Monday, 5 December-Friday, 9 December: a week with two finals and the arrival of the one and only Jeffrey Pond (a dear friend of mine and Spencer’s roommate for the last two years). He was studying abroad in Jordan and finished earlier than I did, so he was able to visit for several days and stay with me and my host family.
Saturday, 10 December-Sunday, 11 December: Saturday—St. Malo with Jeffrey, Caitlin, and Zoe. It was absolutely gorgeous, even if a little chilly. We ended the day with the arrival of all five grandsons who stayed until Sunday evening. Unfortunately, I got sick with a cold Saturday night. Sunday—the first half of the day was spent corralling (and playing with) the boys. The second half I spent at church rehearsing (and then performing) our Christmas spectacle. Dominique and Patrick came, along with Jeffrey, of course, and three of the grandsons. It was a lovely evening, and Dominique and Patrick both commented multiple times that they loved the sermon (which is a victory since neither professes to be Christian!).
Monday, 12 December-Friday, 16 December: finals week, including seven more finals and a final paper. Jeffrey left on Monday morning, and then the week of lasts and goodbyes began. Friday night I took the train to Paris and stayed in a hotel with a friend from the program.
Saturday, 17 December: I woke up at 5:30am to get to my flight. 17 hours later I will land in San Jose, where Spencer and my family will welcome me home.
My heart has been rather torn this past week. There were many times during the semester when I just wanted to go home, to see Spencer, to be back in the atmosphere of Wheaton. I longed for Christmas to come more than I care to admit. But when the time came to say my goodbyes, I truly realized how much I will miss everyone and everything that I encountered in Rennes. I could go on and on about individuals or places or activities, but I think what is really important is treasuring my experiences in my heart and letting them change me for the better.
Because of my time in France, I am a more mature woman. Our program director suggested several methods of processing our time and sharing it with others, and one of the more silly options was a six-word story (inspired by Hemingway). Mine was: Gained weight, confidence, and good friends. (Literary device everyone should know: zeugma—the use of one verb for two or more complements which change the sense of the verb) As light-hearted as the exercise is, each part encompasses an important aspect of my study abroad experience. The weight I gained is due to the famous French food, but behind that stereotype there is a real culture around shared meals, time spent together without the worry of other obligations. I was plunged into this new environment, and I learned how to soak in without judgment, how to reconcile two cultures within me. The second element is confidence. Although an expected consequence of living in a foreign country without family or friends (until I found them, of course), I think I am going to be surprised in the next few months at the difference in myself. The third, I hope, is evident from the stories I have told on this blog, the pictures I have posted on Facebook. I have made friendships that will last beyond my college experience and memories that will last a lifetime.
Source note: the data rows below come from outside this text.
(* ===== verification/ExtentMapFlat.v ===== *)
(** * Mapping blocks in a tree of depth 0

    [ext4_ext_map_blocks] on an inode whose extents are in the inode itself: a lookup
    answers what the extents map and how far, an allocation adds exactly the blocks it
    reports. *)

From stdpp Require Import prelude list gmap strings.
From Stdlib Require Import ZArith Lia.
From S2P Require Import Prelude Kernel ExtentNode ExtentTree ExtentTreeSpec Layout Fs Namei EvfsExtent ExtentRemove.
From S2P Require Import ExtentRemoveSpec ExtentMap ExtentMapSpec.

Local Open Scope Z_scope.

Section MapFlat.
Context `{ExtFmtOk} `{Env} `{TreeEnv} `{RemoveEnv} `{MapEnv}.

(** *** The position of a block that is not mapped *)

(** The first block mapped after position [x], or [EXT_MAX_BLOCKS]. *)
Definition next_start (nd : node) (x : option Z) (b : Z) : Z :=
  match x with
  | None => EXT_MAX_BLOCKS
  | Some x => if b <? ee_block (slot nd x) then ee_block (slot nd x)
              else if x =? EXT_LAST nd then EXT_MAX_BLOCKS else ee_block (slot nd (x + 1))
  end.

(** The block lies after extent [x], or before the first one. *)
Definition beside (nd : node) (x : option Z) (b : Z) : Prop :=
  match x with
  | None => eh_entries nd = 0
  | Some x => 0 <= x < eh_entries nd /\
      (b < ee_block (slot nd x) /\ x = 0 \/ ext_end (slot nd x) <= b)
  end.
(** The split of an unwritten extent at a block of it leaves an extent that starts there. *)
Lemma wp_split_from p x s sf flags t held calls (Q : Z * ppath -> world xtree -> Prop) :
  let ex := slot (x_root t) x in
  flat t -> good_path p (Some x) -> has_flag flags EXT4_GET_BLOCKS_PRE_IO = true ->
  keeps_state sf true -> 0 <= x < eh_entries (x_root t) -> eh_entries (x_root t) < eh_max (x_root t) ->
  ee_block ex <= s < ext_end ex -> ext4_ext_is_unwritten ex = true -> fits48 ex ->
  (forall t' p' calls' y n e, good_path p' y -> resplit t n t' -> 0 <= n <= 1 -> e ∈ entries (x_root t') ->
     unwritten_piece e s (ext_end ex) -> Q (0, PSame p') (World t' held calls')) ->
  wp (ext4_split_extent_at p s sf flags) Q (World t held calls).
Proof.
  intros ex Hf Hgp Hpre Hsf Hx Hroom Hs Hu Hp HQ. pose proof Hf as [Hd Hwf Hok].
  destruct (slot_ok (x_root t) 0 x Hwf Hok Hx) as [Hex _]. fold ex in Hex.
  destruct (Z.eq_dec s (ee_block ex)) as [->|Hne].
  - apply wp_split_at_start with (x := x); fold ex; rewrite ?Hu; try done. intros t' calls' Hr _ Hin.
    destruct (mark_again_range ex Hex Hu) as [(Hb & He & Hok') Hph]. pose proof (Hph 0) as Hph0.
    unfold phys in Hph0. injection Hph0 as Huw. assert (Hpb : ext4_ext_pblock (ext4_ext_mark_unwritten ex) = ext4_ext_pblock ex) by done. eapply HQ; [exact Hgp|exact Hr|lia|exact Hin|].
    unfold unwritten_piece, fits48, ext_end in *. split_and!; try congruence; lia.
  - apply wp_split_at_flat with (x := x); fold ex; rewrite ?Hu; try done; [lia|]. intros t' p' calls' Hgp' Hr _ _ Hin.
    eapply HQ; [exact Hgp'|exact Hr|lia|exact Hin|]. apply unwritten_halves; try done. lia.
Qed.

Lemma pre_io_lor flags : has_flag (Z.lor flags EXT4_GET_BLOCKS_PRE_IO) EXT4_GET_BLOCKS_PRE_IO = true.
Proof using.
  unfold has_flag. replace (Z.land (Z.lor flags EXT4_GET_BLOCKS_PRE_IO) EXT4_GET_BLOCKS_PRE_IO) with EXT4_GET_BLOCKS_PRE_IO; [done|].
  apply Z.bits_inj'. intros n Hn. rewrite Z.land_spec, Z.lor_spec. by destruct (Z.testbit flags n), (Z.testbit _ n).
Qed.

(** [ext4_split_extent] up to its second split: an unwritten extent that ends where the range
    does, or before. *)
Lemma wp_split_extent_first p x b len sf flags t held calls (Q : Z * ppath -> world xtree -> Prop) :
  let ex := slot (x_root t) x in
  keeps_state (Z.lor (Z.lor (Z.land sf EXT4_EXT_MAY_ZEROOUT) (Z.lor EXT4_EXT_MARK_UNWRIT1 EXT4_EXT_MARK_UNWRIT2))
    EXT4_EXT_DATA_VALID1) true -> has_flag sf EXT4_EXT_DATA_VALID2 = true ->
  kcalloc_ok -> flat t -> good_path p (Some x) ->
  0 <= x < eh_entries (x_root t) -> eh_entries (x_root t) + 1 < eh_max (x_root t) ->
  covers ex b = true -> 0 < len -> b + len < 2 ^ 32 -> ext4_ext_is_unwritten ex = true -> fits48 ex ->
  (forall r t' p' calls' y n, 0 < r -> good_path p' (Some y) -> resplit t n t' -> 0 <= n <= 1 ->
     0 <= y < eh_entries (x_root t') -> quiet calls calls' ->
     let e := slot (x_root t') y in
     unwritten_piece e (ee_block ex) (Z.min (b + len) (ext_end ex)) ->
     wp (ext4_split_extent_at p' b (Z.lor (Z.lor (Z.land sf EXT4_EXT_DATA_VALID2) EXT4_EXT_MARK_UNWRIT1)
             (Z.land sf (Z.lor EXT4_EXT_MAY_ZEROOUT EXT4_EXT_MARK_UNWRIT2))) flags)
       (fun q w => exists p'', q = (0, PSame p'') /\ Q (r, PSame p'') w) (World t' held calls')) ->
  wp (ext4_split_extent p b len sf flags) Q (World t held calls).
Proof.
  intros ex Hk1 Hdv Hk Hf Hgp Hx Hroom Hc Hlen Hend Hu Hp HQ. pose proof Hf as [Hd Hwf Hok].
  pose proof Hgp as [(Hl & Hpd & Hph & Hb & Hpx) Hm]. apply covers_spec in Hc as Hcs.
  destruct (slot_ok (x_root t) 0 x Hwf Hok Hx) as [Hex _]. fold ex in Hex. pose proof Hex as (Hb0 & Hn0 & He0).
  unfold ext4_split_extent. do 2 wp_step. rewrite Hd, Hpx, Hph. cbn [node_at]. fold ex.
  fold (ext_end ex). rewrite (u32_small (b + len)), (u32_small (ext_end ex)) by (unfold ext_end in *; lia). rewrite Hu, Hdv.
  wp_step. apply (wp_mono _ (fun r w => exists p' y t' n e r' c, r = (0, PSame p', r') /\ w = World t' held c /\
    quiet calls c /\ 0 < r' /\ good_path p' y /\ resplit t n t' /\ 0 <= n <= 1 /\ e ∈ entries (x_root t') /\
    unwritten_piece e (ee_block ex) (Z.min (b + len) (ext_end ex)))).
  { destruct (Z.ltb_spec (b + len) (ext_end ex)) as [Hlt|Hge].
    - wp_step. apply wp_split_at_flat with (x := x); fold ex; rewrite ?Hu; try done; try lia.
      { apply pre_io_lor. }
      intros t' p' c Hgp' Hr Hq Hin _. wp_step.
      destruct (unwritten_halves ex (b + len) Hex) as [Hpc _]; [lia|done..|].
      exists p', (Some (x + 1)), t', 1, (left_half ex (b + len)), len, c. split_and!; try done; try lia.
      by rewrite Z.min_l by lia.
    - wp_step. exists p, (Some x), t, 0, ex, (s32 (ext4_ext_get_actual_len ex - (b - ee_block ex))), calls.
      split_and!; try done; try lia.
      + destruct (fmt_range (ee_len ex)) as [_ Hr], fmt_limits as [Hl1 Hl2]. unfold ext_end, ext4_ext_get_actual_len in *.
        destruct (len_is_unwritten (ee_len ex)); rewrite s32_small; lia.
      + by apply resplit_refl.
      + eapply list_elem_of_lookup_2. by apply entries_slot.
      + by rewrite Z.min_r by lia. }
  intros r w (p1 & y1 & t1 & n1 & e1 & r1 & c1 & -> & -> & Hq1 & Hr1 & Hgp1 & Hrs1 & Hn1 & Hin1 & Hpc1).
  pose proof Hpc1 as (He1b & He1e & He1u & He1f). cbn [Z.eqb negb ppath_of]. pose proof Hrs1 as [Hf1 _ Hnn Hmm _].
  pose proof Hf1 as [Hd1 Hwf1 Hok1].
  destruct (found_slot (x_root t1) b e1 Hwf1 Hok1 Hin1) as (x1 & Hbs1 & Hx1 & Hsl1); [apply covers_spec; lia|].
  wp_step. eapply wp_refill_flat; [done|done|exact Hgp1|]. intros p2 c2 Hgp2 Hq2. cbn [ppath_then ppath_of].
  rewrite Hbs1 in Hgp2. pose proof Hgp2 as [(Hl2 & Hpd2 & Hph2 & Hb2 & Hpx2) Hm2].
  do 2 wp_step. rewrite Hd1, Hpx2, Hph2. cbn [node_at]. rewrite Hsl1, He1u, (proj2 (Z.leb_le (ee_block ex) b)) by lia.
  wp_step. eapply wp_mono; [eapply HQ; rewrite ?Hsl1; [exact Hr1|done..|by etrans|done]|].
  intros q w (p3 & -> & Hq3). cbn [ppath_then Z.eqb negb]. by wp_step.
Qed.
Now, what you all have been waiting for: the explanation of the title of this blog!
In the Appendices of The Lord of the Rings, there is a passage which describes the two Elvish words for “hope.” When I read this in my Christianity and Fantasy class last semester, I immediately looked up the two words for “hope” in French, only to find that the definitions matched those of the Elvish! L’espoir means hope in material things. I have espoir that I succeeded in my classes and that I will make it safely back to my family. L’espèrance, however, is the hope in something eternal, in something outside this world, who works things out for good. It is this hope that allows me to have peace, in the midst of hard goodbyes and nervousness about the transitions to come.
I praise God for His faithfulness to me these four months, and I thank you for your prayers. I hope to see all of you soon.